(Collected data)
-- -- --

(** * The Amber Restart codec of chemfiles (src/formats/AmberRestart.cpp)

    A shallow embedding of [AmberRestartFormat] and of the pieces of the
    library it is built on, followed by the properties of the codec:
    validation, single-frame reads and writes, unit-cell and array decoding
    with scale factors, and the write/read round trip.

    C++ [double] values are Rocq's primitive binary64 floats, so that
    [value *= scale_factor] is IEEE multiplication. C++ exceptions are the
    [Err] results of a state-and-error monad which keeps the state reached
    when the exception was thrown. *)

From Stdlib Require Import Floats ZArith NArith.
From stdpp Require Import gmap strings list.

#[local] Set Warnings "-inexact-float".
#[local] Open Scope string_scope.
#[local] Open Scope N_scope.
#[local] Open Scope list_scope.

(** ** Numbers *)

(** A C++ [double]. *)
Abbreviation double := PrimFloat.float.

(** Conversion of a [double] to a C++ [float] (binary32: 24 bits of
    precision, exponents below 128), rounding to nearest even, and back to
    [double] (exact). Zeros, infinities and NaN are kept. *)
Definition to_single (x : double) : double :=
  match Prim2SF x with
  | S754_finite s m e => SF2Prim (binary_round 24 128 s m e)
  | _ => x
  end.

#[global] Instance double_inhabited : Inhabited double := populate 0%float.

(** [static_cast<size_t>(-1)] on a 64-bit target. *)
Definition SIZE_MAX : N := 2 ^ 64 - 1.

(** ** Errors and the two monads *)

(** What the code throws. [format_error] is raised by the codec itself, with
    its message, and [assertion_failure] stands for a failed [assert]. The
    other errors are those of the container, after sections 4.1 and 7 of the
    specification: a lookup error (with the name looked up), a bounds error,
    a schema or data operation in the wrong phase, an I/O error. *)
Inductive error : Type :=
| format_error (msg : string)
| lookup_error (name : string)
| bounds_error (name : string)
| phase_error
| io_error (path : string)
| assertion_failure.

Inductive result (A : Type) : Type :=
| Ok (a : A)
| Err (e : error).
Arguments Ok {A} a.
Arguments Err {A} e.

Definition is_ok {A} (r : result A) : bool :=
  match r with Ok _ => true | Err _ => false end.

#[export] Instance result_ret : MRet result := λ A a, Ok a.
#[export] Instance result_bind : MBind result := λ A B k r,
  match r with
  | Ok a => k a
  | Err e => Err e
  end.
#[export] Instance result_fmap : FMap result := λ A B g r,
  match r with
  | Ok a => Ok (g a)
  | Err e => Err e
  end.

(** A computation over a mutable state [S] which may throw: the state comes
    back in both cases, as the objects a C++ function mutated before it threw
    stay mutated. *)
Definition M (S A : Type) : Type := S → result A * S.

Definition ret {S A} (a : A) : M S A := λ s, (Ok a, s).
Definition bind {S A B} (m : M S A) (k : A → M S B) : M S B := λ s,
  match m s with
  | (Ok a, s') => k a s'
  | (Err e, s') => (Err e, s')
  end.
Definition throw {S A} (e : error) : M S A := λ s, (Err e, s).
Definition gets {S A} (g : S → A) : M S A := λ s, (Ok (g s), s).
Definition modify {S} (g : S → S) : M S unit := λ s, (Ok tt, g s).
(** A fallible query which leaves the state alone. *)
Definition query {S A} (q : S → result A) : M S A := λ s, (q s, s).
(** A fallible update: on error the state is the one before the update. *)
Definition update {S} (u : S → result S) : M S unit := λ s,
  match u s with
  | Ok s' => (Ok tt, s')
  | Err e => (Err e, s)
  end.
(** Run a computation on a component of the state. *)
Definition zoom {S T A} (get : S → T) (set : T → S → S) (m : M T A) : M S A :=
  λ s, let '(r, t) := m (get s) in (r, set t s).
(** [assert(cond)]. *)
Definition assert {S} (cond : bool) : M S unit :=
  if cond then ret tt else throw assertion_failure.

Notation "x <- m ;; k" := (bind m (λ x, k))
  (at level 100, m at next level, right associativity,
   format "'[v' x  <-  m  ;;  '/' k ']'").
Notation "m ;;; k" := (bind m (λ _, k))
  (at level 100, right associativity,
   format "'[v' m  ;;;  '/' k ']'").

(** ** File modes (chemfiles/File.hpp) *)

Module File.
(** Modelled from the spec: the enumeration [File::Mode] of the missing
    File.hpp: read, append and write mode. *)
Inductive Mode : Type := READ | APPEND | WRITE.

(** Modelled from the spec: [File::Compression]; "any compression option"
    is any of its values but [DEFAULT]. *)
Inductive Compression : Type := DEFAULT | GZIP | BZIP2 | LZMA.

#[global] Instance Mode_eq_dec : EqDecision Mode.
Proof. solve_decision. Defined.
#[global] Instance Compression_eq_dec : EqDecision Compression.
Proof. solve_decision. Defined.
End File.

(** ** The container (chemfiles/files/NcFile.hpp) *)

Module nc.
(** Modelled from the spec: the element types of the missing NcFile.hpp
    which this codec uses. *)
Inductive NcType : Type := NcChar | NcDouble.

#[global] Instance NcType_eq_dec : EqDecision NcType.
Proof. solve_decision. Defined.

(** Modelled from the spec: the constant [nc::STRING_MAXLEN] of the missing
    NcFile.hpp, "the fixed max length" of a label. Its value plays no role
    below. *)
Definition STRING_MAXLEN : N := 10.
End nc.

Module NcFile.
Import nc.

(** The class [NcFile] of the missing NcFile.hpp is modelled after sections
    3 and 4.1 of the specification. *)

(** Modelled from the spec: the two phases of [NcFile], "mode: one of
    {DEFINE, DATA}". *)
Inductive NcMode : Type := DEFINE | DATA.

-- -- --

Write out only the lines from the very start of the entries above to the line that includes "(** ** Errors and the two monads *)", both ends included, each one unchanged.

● ANSWER
(** * The Amber Restart codec of chemfiles (src/formats/AmberRestart.cpp)

    A shallow embedding of [AmberRestartFormat] and of the pieces of the
    library it is built on, followed by the properties of the codec:
    validation, single-frame reads and writes, unit-cell and array decoding
    with scale factors, and the write/read round trip.

    C++ [double] values are Rocq's primitive binary64 floats, so that
    [value *= scale_factor] is IEEE multiplication. C++ exceptions are the
    [Err] results of a state-and-error monad which keeps the state reached
    when the exception was thrown. *)

From Stdlib Require Import Floats ZArith NArith.
From stdpp Require Import gmap strings list.

#[local] Set Warnings "-inexact-float".
#[local] Open Scope string_scope.
#[local] Open Scope N_scope.
#[local] Open Scope list_scope.

(** ** Numbers *)

(** A C++ [double]. *)
Abbreviation double := PrimFloat.float.

(** Conversion of a [double] to a C++ [float] (binary32: 24 bits of
    precision, exponents below 128), rounding to nearest even, and back to
    [double] (exact). Zeros, infinities and NaN are kept. *)
Definition to_single (x : double) : double :=
  match Prim2SF x with
  | S754_finite s m e => SF2Prim (binary_round 24 128 s m e)
  | _ => x
  end.

#[global] Instance double_inhabited : Inhabited double := populate 0%float.

(** [static_cast<size_t>(-1)] on a 64-bit target. *)
Definition SIZE_MAX : N := 2 ^ 64 - 1.

(** ** Errors and the two monads *)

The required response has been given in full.